House Minority Leader Matt Hall, left, and Senate Minority Leader Aric Nesbitt, right, speak to reporters following Gov. Gretchen Whitmer’s fifth State of the State address on Jan. 25, 2023. (Andrew Roth/)
: What is your relationship like with Senate Minority Leader Aric Nesbitt (R-Lawton) and House Minority Leader Matt Hall (R-Richland Twp.)?
Whitmer: I don’t know either of them as well as I want to, and I’m looking forward to spending some time getting to know them in the coming weeks. … I’m committed to working with them and making sure there’s a seat at the table for them.

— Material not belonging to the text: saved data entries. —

(** C16. The kernel heap gives its clients independent arrays of bytes.  Take the global
    allocator as [init] leaves it, with all its lists in the very memory it hands out,
    over any fallback heap in memory that keeps its promises.  Whatever a client
    allocates, frees, resizes and writes to its blocks: with enough fuel for the walks
    through lists every operation returns; the client's blocks are aligned, disjoint and
    inside of the heap; and their contents are those of a machine in which each block is
    an array of its own, which only writes to it change, and which keeps its bytes when
    it is resized. *)
Theorem kernel_heap_arrays f m s ops : ha_inv s [] -> ma_rep f m s -> Forall mem_op_ok ops ->
  exists F c, (forall fuel, (F <= fuel)%nat -> client_run fuel ops (mk_client (m_fixed_new f) m []) = Some (Ok c)) /\
    arr_run ops [] (view (cl_mem c) (cl_blocks c)) /\
    Forall (block_ok (ha_heap s)) (cl_blocks c) /\ pairwise (range_of <$> cl_blocks c).
Proof.
  intros Hi Hr Ho. assert (Hc : client_inv (ha_heap s) (mk_client (m_fixed_new f) m []) (fixed_new s)).
  { split; [done|by apply fixed_new_inv|by apply m_fixed_new_rep|constructor]. }
  destruct (client_run_arrays (ha_heap s) ops _ _ Hc Ho) as (F & c & s' & Hc' & Hrun & E). exists F, c. split; [exact E|].
  split; [exact Hrun|]. destruct (ha_blocks _ _ (ci_inv _ _ _ Hc')) as [Hb Hd]. by rewrite (ci_range _ _ _ Hc') in Hb.
Qed.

: You became Senate minority leader after the Democrats lost the House, the Senate and the governorship in 2010. So how would you say Democrats’ reaction and strategy then differs from Republicans this year?
Whitmer: Oh, I think we’ve already done a lot more outreach than anyone ever did 12 years ago. When I was the Senate minority leader [under GOP former Gov. Rick Snyder], we were not given a seat at the table, and so that’s something I’m very conscious of not replicating. I think we owe it to the people of our state to try to find common ground wherever we can. And it starts with having an open line of communication and a genuine intention of trying to find that common ground.
: You served in the minority for your entire 14 years in the Legislature, so what would be your best advice to Republicans who now find themselves in that position?
Whitmer: I always sought out opportunities to be relevant and to improve policy that was coming through the Legislature. Obviously, I had to wage fights on occasion, but for those years that I was the minority leader, and Randy Richardville (R-Monroe) was the majority leader, were marked by a really good relationship where we worked together in a lot of big things, and had our differences, but never let it get personal, and never let it keep us from getting right back to the table.
And I think that’s what helped me and my caucus be relevant, and impactful. And frankly, that’s what our constituents want and need.
: Have Republicans so far shown any indication that they’re planning to move to the center and be more bipartisan after losing such big races last year?
Whitmer: It’s hard to tell. I think these are the early days and they’re adjusting to their new role. I think everyone is. And I don’t fault anyone for that. I just know that we want to move quickly, and I am eager to get a lot of good stuff done this term. And we already see the House and Senate leadership moving quickly, and so I’m eager to see where we can find common ground.
I did work with Rep. Hall a bit last term, especially on business climate and economic development. And I’m eager to do the same this term.